Gary isn't answering David's mobile phone, so David has to ring up the hotel instead. It's the first time he's thought about the fact that he was part of a different team last night. He dearly hopes that Gary's not gone around doing stupid things in front of the Italians he'd worked so bloody hard to fit in with.

Finally Gary's – David's – voice comes on the line. "Hello," he says, clearing his throat. Hotel phones don't have caller ID, and anyway Gary wouldn't recognise his own number if he saw it. His approximation of David's inflection is almost perfect. David's sat through too many radio and television interviews to count, but hearing his own voice like this still throws him off.

"Gary," he says, laughs. "Shit."

"You think it's funny," Gary retorts immediately. "I sound like a fucking helium balloon."

This makes David laugh even harder, although he isn't sure whether it's out of humour or just pure relief. Gary isn't angry. Gary's still Gary, even though he sounds like a fucking helium balloon now.

"I can't believe how big your nose is."

"Fuck off."

"And your house, have you cleaned ever?"

"Not really. Not since – " he coughs. The pause hits David too hard; he realises, suddenly, how strange talking to Gary like this was.

 "Eh, Gaz," he says. "What are we going to do about tonight?"

Another beat.
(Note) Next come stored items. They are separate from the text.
(** * ErrorBoundary: a shallow embedding of
      src/components/common/ErrorBoundary/ErrorBoundary.tsx

    The component is a React class component with three pieces of
    behaviour: the two error lifecycle hooks, the reset handler and
    [render].  The embedding keeps the shape of the TypeScript source:

    - values the code branches on (ReactNode, Error, ErrorInfo, the
      component state, the props, [import.meta.env]) are records and
      inductive types;
    - a JavaScript evaluation that can throw is a [Completion];
    - the value React hands to the two hooks is whatever the descendant
      threw.  The hooks declare it [Error], but nothing checks that, and
      a descendant that runs [throw null] delivers [null]; so the value
      is nullable here, within the type [Error | null] of the state
      field that stores it;
    - a method that writes [this.state] or calls out (console, the
      [onError] prop) runs in the small monad [M] over a [World] holding
      the component state and the trace of outside calls;
    - what React itself does around the hooks (merging the partial state
      returned by a hook, calling [componentDidCatch] after
      [getDerivedStateFromError], applying the updates a method queued
      when it returns and dropping them when it throws, delivering a
      click to the handler of a rendered element, giving up on the
      boundary when the tree it returned fails to render) is written
      once, in [merge], [react_derive], [react_commit] and [step], and
      named as such. *)

From Stdlib Require Import Bool List String Ascii ZArith Lia DecimalString.
Import ListNotations.
Open Scope string_scope.
Set Warnings "-register-all".

(* ===================================================================== *)
(** ** JavaScript values the component touches *)
(* ===================================================================== *)

Module Js.

(** An [Error] object: the two own properties [Error.prototype.toString]
    reads. *)
Record Error := mkError { name : string; message : string }.

(** React's [ErrorInfo]: [componentStack?: string | null].  [None] is
    the absent (undefined) stack. *)
Record ErrorInfo := mkErrorInfo { componentStack : option string }.

(** The outcome of evaluating JavaScript code: a value, or a thrown
    exception. *)
Inductive Completion (A : Type) : Type :=
| Normal (a : A)
| Throw (exn : Error).
Arguments Normal {A} a.
Arguments Throw {A} exn.

Definition bindC {A B} (c : Completion A) (k : A -> Completion B)
  : Completion B :=
  match c with
  | Normal a => k a
  | Throw exn => Throw exn
  end.

Definition is_empty (s : string) : bool :=
  match s with EmptyString => true | String _ _ => false end.

(** [Error.prototype.toString] (ECMA-262, 20.5.3.4): the name alone when
    the message is empty, the message alone when the name is empty,
    otherwise [name: message]. *)
Definition Error_toString (e : Error) : string :=
  if is_empty (name e) then message e
  else if is_empty (message e) then name e
  else name e ++ ": " ++ message e.

(** What reading a property of [null] throws. *)
Definition TypeError_null (prop : string) : Error :=
  mkError "TypeError"
          ("Cannot read properties of null (reading '" ++ prop ++ "')").

(** [x.toString()] on a nullable reference [x : Error | null]: a
    method call on [null] throws. *)
Definition call_toString (x : option Error) : Completion string :=
  match x with
  | Some e => Normal (Error_toString e)
  | None => Throw (TypeError_null "toString")
  end.

(** [x.componentStack] on a nullable reference, without optional
    chaining; used to contrast with [opt_componentStack]. *)
Definition get_componentStack (x : option ErrorInfo)
  : Completion (option string) :=
  match x with
  | Some i => Normal (componentStack i)
  | None => Throw (TypeError_null "componentStack")
  end.

(** [x?.componentStack]: undefined when [x] is null, never throws. *)
Definition opt_componentStack (x : option ErrorInfo) : option string :=
  match x with
  | Some i => componentStack i
  | None => None
  end.

(** Truthiness of [Error | null]: an object is truthy, [null] is not. *)
Definition truthy_ref {A} (x : option A) : bool :=
  match x with Some _ => true | None => false end.

End Js.
Import Js.

(* ===================================================================== *)
(** ** Markup: ReactNode *)
(* ===================================================================== *)

Module Markup.

(** The event handlers the component passes down. *)
Inductive Handler := HandleReset.

(** A JSX attribute value: a string literal, a class name looked up in
    the CSS module ([styles.key], resolved by the bundler), or a
    handler. *)
Inductive Attr :=
| AStr (s : string)
| AStyle (key : string)
| AHandler (h : Handler).

(** The type of an element: a host tag or an imported component. *)
Inductive ElemType :=
| Host (tag : string)
| Comp (cname : string).

(** [ReactNode]: the values JSX children and node-typed props range
    over.  [RNumber n] stands for the number [n] when [n] is a safe
    integer (below 2^53 in absolute value); other numbers are outside
    the model. *)
Inductive ReactNode :=
| RNull
| RUndefined
| RBool (b : bool)
| RString (s : string)
| RNumber (n : Z)
| RFragment (items : list ReactNode)
| RElement (ty : ElemType) (attrs : list (string * Attr))
           (kids : list ReactNode).

(** JavaScript truthiness ([ToBoolean]) of a node value. *)
Definition truthy (n : ReactNode) : bool :=
  match n with
  | RNull | RUndefined => false
  | RBool b => b
  | RString s => negb (is_empty s)
  | RNumber z => negb (Z.eqb z 0)
  | RFragment _ | RElement _ _ _ => true
  end.

(** A nullable string as a JSX child. *)
Definition child_of_opt (s : option string) : ReactNode :=
  match s with
  | Some t => RString t
  | None => RUndefined
  end.

Definition concat_all (l : list string) : string :=
  fold_right append EmptyString l.

(** The text React puts in the document for a node: strings and numbers
    are text, [null], [undefined] and booleans render nothing.  A safe
    integer prints as its decimal digits. *)
Fixpoint textContent (n : ReactNode) : string :=
  match n with
  | RNull | RUndefined | RBool _ => EmptyString
  | RString s => s
  | RNumber z => NilZero.string_of_int (Z.to_int z)
  | RFragment items => concat_all (map textContent items)
  | RElement _ _ kids => concat_all (map textContent kids)
  end.

(** Does some node of the tree (the root included) satisfy [p]? *)
Fixpoint exists_node (p : ReactNode -> bool) (n : ReactNode) : bool :=
  p n ||
  match n with
  | RFragment items => existsb (exists_node p) items
  | RElement _ _ kids => existsb (exists_node p) kids
  | _ => false
  end.

(** The first node, in document order, that satisfies [p]. *)
Fixpoint find_node (p : ReactNode -> bool) (n : ReactNode)
  : option ReactNode :=
  if p n then Some n
  else
    let first :=
      fold_right (fun k rest =>
                    match find_node p k with
                    | Some r => Some r
                    | None => rest
                    end) None in
    match n with
    | RFragment items => first items
    | RElement _ _ kids => first kids
    | _ => None
    end.

Definition attr_of (key : string) (attrs : list (string * Attr))
  : option Attr :=
  match find (fun kv => String.eqb (fst kv) key) attrs with
  | Some kv => Some (snd kv)
  | None => None
  end.

Definition is_host (tag : string) (n : ReactNode) : bool :=
  match n with
  | RElement (Host t) _ _ => String.eqb t tag
  | _ => false
  end.

Definition is_comp (c : string) (n : ReactNode) : bool :=
  match n with
  | RElement (Comp t) _ _ => String.eqb t c
  | _ => false
  end.

Definition has_class (key : string) (n : ReactNode) : bool :=
  match n with
  | RElement _ attrs _ =>
      match attr_of "className" attrs with
      | Some (AStyle k) => String.eqb k key
      | _ => false
      end
  | _ => false
  end.

Definition has_handler (ev : string) (h : Handler) (n : ReactNode) : bool :=
  match n with
  | RElement _ attrs _ =>
      match attr_of ev attrs with
      | Some (AHandler HandleReset) =>
          match h with HandleReset => true end
      | _ => false
      end
  | _ => false
  end.

(** The [to] targets of the router links of a tree, in document order. *)
Fixpoint link_targets (n : ReactNode) : list string :=
  match n with
  | RElement ty attrs kids =>
      (if is_comp "Link" n
       then match attr_of "to" attrs with
            | Some (AStr target) => [target]
            | _ => []
            end
       else [])
      ++ flat_map link_targets kids
  | RFragment items => flat_map link_targets items
  | _ => []
  end.

End Markup.
Import Markup.

(* ===================================================================== *)
(** ** The component's types *)
(* ===================================================================== *)

Module ErrorBoundary.

(** [import.meta.env]: the two build flags the component reads. *)
Record ImportMetaEnv := mkEnv { DEV : bool; PROD : bool }.

(** [interface ErrorBoundaryProps].  An optional prop that is left out
    is [None]; the callback is a function of the two arguments it is
    called with, whose evaluation returns or throws.  Its first argument
    is the thrown value, [None] when that value is [null]. *)
Record ErrorBoundaryProps := mkProps {
  children : ReactNode;
  fallback : option ReactNode;
  onError : option (option Error -> ErrorInfo -> Completion unit)
}.

(** [interface ErrorBoundaryState]. *)
Record ErrorBoundaryState := mkState {
  hasError : bool;
  error : option Error;
  errorInfo : option ErrorInfo
}.

(** [Partial<ErrorBoundaryState>]: an object literal holding some of the
    keys; [None] is a key the literal does not mention. *)
Record PartialState := mkPartial {
  set_hasError : option bool;
  set_error : option (option Error);
  set_errorInfo : option (option ErrorInfo)
}.

(** Reading [this.props.fallback]: a prop left out reads [undefined]. *)
Definition props_fallback (p : ErrorBoundaryProps) : ReactNode :=
  match fallback p with
  | Some f => f
  | None => RUndefined
  end.

(* --------------------------------------------------------------------- *)
(** *** What React provides to a class component *)
(* --------------------------------------------------------------------- *)

(** The shallow merge React applies for [setState(partial)] and for the
    object returned by [getDerivedStateFromError]: the keys present
    replace the old ones, the others stay. *)
Definition merge (s : ErrorBoundaryState) (u : PartialState)
  : ErrorBoundaryState :=
  {| hasError := match set_hasError u with Some b => b | None => hasError s end;
     error := match set_error u with Some e => e | None => error s end;
     errorInfo :=
       match set_errorInfo u with Some i => i | None => errorInfo s end |}.

(** A call that leaves the component. *)
Inductive Event :=
| ConsoleError (label : string) (e : option Error) (info : ErrorInfo)
| OnErrorCall (e : option Error) (info : ErrorInfo).

(** What an instance method can change: the state of the instance, as it
    is once the updates the method has queued are applied, and the trace
    of outside calls, oldest first. *)
Record World := mkWorld {
  this_state : ErrorBoundaryState;
  trace : list Event
}.

(** Instance methods: state passing over [World], with exceptions. *)
Definition M (A : Type) : Type := World -> Completion A * World.

Definition ret {A} (a : A) : M A := fun w => (Normal a, w).

Definition bind {A B} (m : M A) (k : A -> M B) : M B :=
  fun w =>
    match m w with
    | (Normal a, w') => k a w'
    | (Throw exn, w') => (Throw exn, w')
    end.

Notation "m1 ;; m2" := (bind m1 (fun _ => m2))
  (at level 61, right associativity).

Definition when (b : bool) (m : M unit) : M unit :=
  if b then m else ret tt.

(** [this.setState(partial)].  React queues the update and applies it
    after the method has returned.  No method of the class reads
    [this.state] after calling [setState], so the world holds the state
    with the update already merged; what React does with a queued update
    when the method throws instead of returning is in [react_commit]. *)
Definition this_setState (u : PartialState) : M unit :=
  fun w => (Normal tt, {| this_state := merge (this_state w) u;
                          trace := trace w |}).

(** [console.error(label, error, errorInfo)]. *)
Definition console_error (label : string) (e : option Error)
           (info : ErrorInfo) : M unit :=
  fun w => (Normal tt, {| this_state := this_state w;
                          trace := trace w ++ [ConsoleError label e info] |}).

(** Calling the [onError] prop: the call is recorded, and completes the
    way the callback does. *)
Definition call_onError (cb : option Error -> ErrorInfo -> Completion unit)
           (e : option Error) (info : ErrorInfo) : M unit :=
  fun w => (cb e info, {| this_state := this_state w;
                          trace := trace w ++ [OnErrorCall e info] |}).

(* --------------------------------------------------------------------- *)
(** *** The methods of the class *)
(* --------------------------------------------------------------------- *)

(** The state the constructor assigns. *)
Definition constructor (_ : ErrorBoundaryProps) : ErrorBoundaryState :=
  {| hasError := false; error := None; errorInfo := None |}.

(** [static getDerivedStateFromError(error)]: the argument is stored as
    it comes, [null] included. *)
Definition getDerivedStateFromError (e : option Error) : PartialState :=
  {| set_hasError := Some true;
     set_error := Some e;
     set_errorInfo := None |}.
David can imagine Gary sat on the edge of the hotel bed, brow furrowed, frown across his face that stretches into almost a grin. Thinks how strange his face must look with Gary's expressions. Gary's mannerisms. Wonders what Gary's reply will be, even though he already knows the answer.

"We play," Gary says. Like that's all there is.

 

 

 

 

He finishes packing up Gary's bedroom and moves to the rest of the house. Sweeps the kitchen, checks for the spoons just in case. Stacks the magazines and folds the papers. It's almost two so he digs out some pasta and makes bolognaise. The cooking settles him down, because it's just following steps without having to know what he's doing. It's from Tesco so it isn't great bolognaise. Pirlo would probably have something to say about that.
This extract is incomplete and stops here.